We did find some - here's the pic.
Just in case something goofy was going on, we put another frame of larvae and eggs in that hive from the hive with the queen. That way, if the bees don't like how things are going with the current queen cells, they have fresh material to build new ones with.
In other news, at the bottom of that hive, I found this thing. I had seen it trying to get into the hive a few days prior and commented on the sheer enormity of it. That's one of my bees to the left of it.
It's enormous. E.Normous.
Huge. Gigantic. Colossal.
And really dead. It got into the hive and the bees took care of it. And while Lily and I were marveling over it, another one came around to investigate the open hive.

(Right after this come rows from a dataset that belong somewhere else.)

Lemma occ_bounds i cycle : 0 <= occ i cycle <= Z.of_nat (length cycle).
Proof. unfold occ. pose proof (length_filter (fun j => j = i) cycle). lia. Qed.

Lemma sum_lower l s : Forall (fun x => x <= s) l -> s <= 0 -> sum l <= 0.
Proof. induction 1 as [|x l Hx _ IH]; simpl; [lia |]. intros Hs. specialize (IH Hs). lia. Qed.

Lemma sum_add_weights cur ts :
  length cur = length ts -> sum (add_weights cur ts) = sum cur + sum (weights ts).
Proof.
  revert ts. induction cur as [|s cur IH]; intros [|t ts] Hl; simpl in *; try done.
  fold (add_weights cur ts). rewrite IH by lia. unfold weights. lia.
Qed.

Lemma sum_alter i cur s total :
  cur !! i = Some s -> sum (alter (fun x => x - total) i cur) = sum cur - total.
Proof.
  revert i. induction cur as [|x cur IH]; intros [|i] Hi; simpl in *; try done; [lia |].
  change (list_alter _ i cur) with (alter (fun x => x - total) i cur). rewrite IH by done. lia.
Qed.

Lemma sum_zero_nonneg l : Forall (fun x => 0 <= x) l -> sum l = 0 -> Forall (fun x => x = 0) l.
Proof.
  intros Hl. assert (Hge : forall l', Forall (fun x => 0 <= x) l' -> 0 <= sum l').
  { induction 1; simpl; lia. }
  induction Hl as [|x l Hx Hl IH]; simpl; [constructor |]. intros H. specialize (Hge l Hl).
  constructor; [lia | apply IH; lia].
Qed.

Lemma add_weights_lookup cur ts i s t :
  cur !! i = Some s -> ts !! i = Some t -> add_weights cur ts !! i = Some (s + weight t).
Proof. intros H1 H2. unfold add_weights. rewrite lookup_zip_with, H1. simpl. by rewrite H2. Qed.

Section invariant.
Context (ts : list TenantFairnessWeight) (total : Z).
Hypothesis Hpos : Forall (fun t => 0 < weight t) ts.
Hypothesis Htotal : sum (weights ts) = total.
Hypothesis Hne : ts <> [].

(** Scores are determined by the choices so far, add up to zero, and stay
    above minus the cycle length. *)
Record inv (st : list Z * list nat) : Prop := {
  inv_length : length st.1 = length ts;
  inv_score : forall i t, ts !! i = Some t ->
    st.1 !! i = Some (Z.of_nat (length st.2) * weight t - total * occ i st.2);
  inv_sum : sum st.1 = 0;
  inv_low : Forall (fun s => - total < s) st.1;
  inv_index : Forall (fun i => (i < length ts)%nat) st.2
}.

Lemma total_pos : 0 < total.
Proof.
  rewrite <- Htotal. destruct ts as [|t ts']; [done |]. apply Forall_cons in Hpos as [Ht Hts]. simpl.
  assert (0 <= sum (weights ts')); [| lia]. clear -Hts. induction Hts; simpl; lia.
Qed.

Lemma inv_init : inv (replicate (length ts) 0, []).
Proof.
  constructor; simpl.
  - by rewrite length_replicate.
  - intros i t Hi. rewrite lookup_replicate_2; [f_equal; unfold occ; simpl; lia | by eapply lookup_lt_Some].
  - clear. induction (length ts) as [|n IH]; [done |]. exact IH.
  - apply Forall_replicate. pose proof total_pos. lia.
  - constructor.
Qed.
Fixpoint page_loop (fuel claim_fuel : nat) (cursor : option Cursor) (report : TenantSchedulerReport) (w : W) (log : Log)
  : option (Answer * W * Log) :=
  match fuel with
  | O => None
  | S fuel' =>
      let '(cancelled, w1) := is_cancelled w in
      if cancelled then Some (Ok (Cancelled, report), w1, log) else
      let '(answer, w2) := load_runnable_run_page tenant cursor (page_size opts) w1 in
      let log2 := log ++ [EPage (page_size opts)] in
      match answer with
      | Err e => Some (Err (Store e), w2, log2)
      | Ok page =>
          match scan_candidates claim_fuel (records page) (add_page report) w2 log2 with
          | None => None
          | Some (inl answer, w3, log3) => Some (answer, w3, log3)
          | Some (inr report3, w3, log3) =>
              if negb (has_more page) then Some (Ok (Idle, report3), w3, log3) else
              if pages_scanned report3 =? maximum_pages_per_tick opts then Some (Ok (ScanLimitReached, report3), w3, log3) else
              match next_cursor page with
              | None => Some (Err RuntimeInvariant, w3, log3)
              | Some c => page_loop fuel' claim_fuel (Some c) report3 w3 log3
              end
          end
      end
  end.

Definition tick_inner (w : W) : option (Answer * W * Log) :=
  page_loop (Z.to_nat (maximum_pages_per_tick opts)) (Z.to_nat (maximum_claim_attempts opts)) None report_default w [].

(** ** The fair scheduler above the tenant's worker *)

Inductive FairSchedulerError :=
| FairStore (source : StoreError)
| Tenant (source : TenantSchedulerError)
| PolicyProjectionMismatch.

Record FairSchedulerTick := mkFairTick {
  reservation : SchedulerFairnessReservation;
  tick_tenant_id : TenantId;
  tick_starvation_bound : Z;
  reservation_retries : Z;
  tenant_tick : TenantSchedulerOutcome Outcome Failure * TenantSchedulerReport
}.

Variable fair_opts : DurableFairSchedulerOptions.
Variable policy : WeightedFairnessPolicy.

(** The retry loop around the reservation: one identity for all attempts. *)
Fixpoint reserve_loop (fuel : nat) (id attempt : Z) (w : W) (log : Log)
  : option (result FairSchedulerError (SchedulerFairnessReservation * Z) * W * Log) :=
  match fuel with
  | O => None
  | S fuel' =>
      let '(answer, w1) := reserve_slot (FairPolicy.shard_id policy) (policy_digest (registration policy)) id w in
      let log1 := log ++ [EReserve id] in
      match answer with
      | Ok r => Some (Ok (r, attempt - 1), w1, log1)
      | Err error =>
          if (attempt <? maximum_reservation_attempts fair_opts) && is_retryable error then
            reserve_loop fuel' id (saturating_add u8_max attempt 1) w1
              (log1 ++ [ESleep (exponential_backoff (reservation_retry_initial_delay fair_opts) attempt)])
          else Some (Err (FairStore error), w1, log1)
      end
  end.
End Tick.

I killed it and as it died, it tried to use it's stinger to get me [actually the hive tool I was using to kill it it with]. Holy cow! The stinger is long and flexible, so don't pick a fight with these.
The good news is that they are Giant European Hornets, Vespa crabro, brought over in the late 19th century. They are not the hornets of the papery bag nests that hang in trees, those are the little black Bald-faced Hornets, which are really wasps. These are the true hornets. A lot less common and a lot less mean.
Not something I'd like to meet in a dark alley, but maybe as a bouncer in a nicer nightclub.